Semper Fi — Always Faithful, next up for Depot Docs at the Depot Theatre on Friday, April 11, with co-director Rachel Libert as special guest, was premiered at the Tribeca Film Festival in 2011, winning the award for Best Editing, and then being short-listed for Best Documentary for the 2012 Academy Awards.
Industrial toxins
The film, made with co-director and cinematographer Tony Hardmon, follows Ensminger as he attempts to find the truth behind his beloved 9-year-old daughter Janey’s harrowing death of acute lymphocytic leukemia in 1985. Ensminger was devastated. How could this have happened? There was no history of childhood cancers in either his wife’s or his family. Then, in 1997, he heard a news report that the water supply at Camp Lejeune, near Jacksonville, N.C., where the Ensminger family lived and where Janey was born, was contaminated with industrial toxins, some of them known carcinogens.
These toxins had been leaking into the water system, used by tens of thousands of people, both military and civilians, for bathing, cooking, and drinking, for at least 30 years. And while the contamination had been known to the Corps since the early 1980s, no effort had been made to publicize the health risks to those who had used and consumed the water, containing industrial solvents, engine fuels, benzene, and other toxins, with up to 3,400 times the levels permitted by safety standards, until 1999.

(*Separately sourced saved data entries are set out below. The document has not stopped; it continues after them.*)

(** [process_avatar]. The identifier [uuid4] drawn by [uuid.uuid4()], the
    outcome [photo_read] of [await photo.read()] and the outcome
    [json_loads] of [json.loads(config)] are given by the caller. The
    handler touches nothing before [await photo.read()] returns and does
    not await after it, so it is taken from that point on, in one piece. *)
Definition process_avatar (uuid4 : string) (photo_read : exn + bytes)
    (json_loads : exn + pyval) (s : system) : system * response dict :=
  let job_id := uuid4 in
  match photo_read with
  | inl e => (s, HTTPException 500 (str e))
  | inr image_data =>
      match json_loads with
      | inl e => (s, HTTPException 500 (str e))
      | inr config_dict =>
          (create_task (process_image job_id image_data config_dict) s,
           Returned {[ "jobId" := VStr job_id;
                       "estimatedTime" := VInt 120;
                       "message" := VStr "Avatar generation started" ]})
      end
  end.

Definition get_asset (job_id filename : string) (s : system) : system * response dict :=
  (s, Returned {[ "message" := VStr ("Asset " +:+ filename +:+ " for job " +:+ job_id) ]}).

(** ** One job's share of the store

    A coroutine works on [job_id] when its writes to [jobs] all go to the
    key [job_id]. What such a coroutine does to [jobs[job_id]] can then be
    followed on that entry alone ([None]: no entry). *)

Definition event_on (job_id : string) (ev : event) : Prop :=
  match ev with
  | JobsSetItem id _ | JobsUpdate id _ => id = job_id
  | Sleep _ | Print _ => True
  end.

Fixpoint works_on {A} (job_id : string) (c : coro A) : Prop :=
  match c with
  | Ret _ | Raise _ => True
  | Vis ev k => event_on job_id ev ∧ ∀ r, works_on job_id (k r)
  end.

Definition perform_on_job (ev : event) (d : option dict) : option dict * option exn :=
  match ev with
  | JobsSetItem _ job => (Some job, None)
  | JobsUpdate id fields =>
      match d with
      | Some job => (Some (dict_update fields job), None)
      | None => (None, Some (KeyError id))
      end
  | Sleep _ | Print _ => (d, None)
  end.

Fixpoint run_on_job {A} (c : coro A) (outcomes : list (option exn)) (d : option dict)
  : list (event * option dict) * (exn + A) :=
  match c with
  | Ret a => ([], inr a)
  | Raise e => ([], inl e)
  | Vis (Sleep delay) k =>
      let '(tr, res) := run_on_job (k (default None (head outcomes))) (tail outcomes) d in
      ((Sleep delay, d) :: tr, res)
  | Vis ev k =>
      let '(d', r) := perform_on_job ev d in
      let '(tr, res) := run_on_job (k r) outcomes d' in
      ((ev, d') :: tr, res)
  end.

(** One turn of a coroutine, followed on the entry of its job. *)
Fixpoint run_until_await_on_job (c : coro unit) (d : option dict) : option dict :=
  match c with
  | Ret _ | Raise _ => d
  | Vis (Sleep _) _ => d
  | Vis ev k => let '(d', r) := perform_on_job ev d in run_until_await_on_job (k r) d'
  end.

(** ** Reading a trace *)

Definition is_write (ev : event) : bool :=
  match ev with JobsSetItem _ _ | JobsUpdate _ _ => true | Sleep _ | Print _ => false end.

Definition is_sleep (ev : event) : bool :=
  match ev with Sleep _ => true | _ => false end.

(** The states of the job right after each write, and at each await. *)
Definition writes (h : list (event * option dict)) : list (option dict) :=
  snd <$> filter (fun x => is_write x.1 = true) h.

Definition sleeps (h : list (event * option dict)) : list (option dict) :=
  snd <$> filter (fun x => is_sleep x.1 = true) h.

(** [job[key]] of a state of the job that may be absent. *)
Definition field (key : string) (d : option dict) : option pyval := d ≫= (.!! key).

Definition stage_and_progress (d : option dict) : option pyval * option pyval :=
  (field "current_stage" d, field "progress" d).

Definition table_entry (s : string * string * float) : option pyval * option pyval :=
  (Some (VStr s.1.1), Some (VFloat s.2)).

(** The pipeline awaits seven times; the exception that ends a run, if
    any, is the first one among the outcomes of these awaits. [raised]
    gives it with the number of the await that raised it. *)
Definition awaits : nat := 7.

Fixpoint first_raise (outcomes : list (option exn)) : option (nat * exn) :=
  match outcomes with
  | [] => None
  | Some e :: _ => Some (0, e)
  | None :: rest => prod_map S id <$> first_raise rest
  end.

Definition raised (outcomes : list (option exn)) : option (nat * exn) :=
  first_raise (take awaits outcomes).

(** The store when a run ends. *)
Definition final_jobs (w : world) (tr : list (event * world)) : gmap string dict :=
  jobs (default w (snd <$> last tr)).

(** [p] lies in the closed interval from 0.0 to 1.0. *)
Definition in_unit_interval (p : float) : Prop :=
  (0 <=? p)%float = true ∧ (p <=? 1)%float = true.

(** No entry of [l] is smaller than an earlier one. *)
Definition non_decreasing (l : list float) : Prop :=
  ∀ i j p q, i ≤ j → l !! i = Some p → l !! j = Some q → (p <=? q)%float = true.

Definition progress_of (d : option dict) : option float :=
  match field "progress" d with Some (VFloat p) => Some p | _ => None end.

(** Checks by evaluation: every entry of [l] is in the unit interval;
    every entry of [l] is at most itself and every later entry. *)
Definition all_in_unit_interval (l : list float) : bool :=
  forallb (fun p => (0 <=? p)%float && (p <=? 1)%float) l.

Fixpoint all_non_decreasing (l : list float) : bool :=
  match l with
  | [] => true
  | p :: l' => (p <=? p)%float && forallb (fun q => (p <=? q)%float) l'
               && all_non_decreasing l'
  end.

(** ** The server as a whole

    What can happen to the server: a request arrives and its handler
    runs, or the event loop gives the turn to one of its tasks. *)

Inductive action : Type :=
| PostProcessAvatar (uuid4 : string) (photo_read : exn + bytes) (json_loads : exn + pyval)
| GetStatus (job_id : string)
| GetAsset (job_id filename : string)
| Resume (i : nat) (outcome : option exn).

Those health risks included various types of cancers, leukemia, miscarriages, birth defects, and many more. Finally, in 2008, the Corps began a Congressionally-mandated notification campaign; an online health registry now contains more than 130,000 names.
Most of this all-too-familiar story of human and institutional hubris, incompetence, and denial is told by and through Ensminger, who is a clear, impassioned, and compelling narrative voice. But there are other featured players, most prominently Mike Partain, born at Lejeune, now in his 40s, and suffering from a rare form of male breast cancer. Searching for his own answers to this unexplainable diagnosis, he sees Ensminger on CNN, testifying before Congress on the toxic water supply at Camp Lejeune. He begins working closely with Ensminger, and sets out to locate other men with male breast cancer.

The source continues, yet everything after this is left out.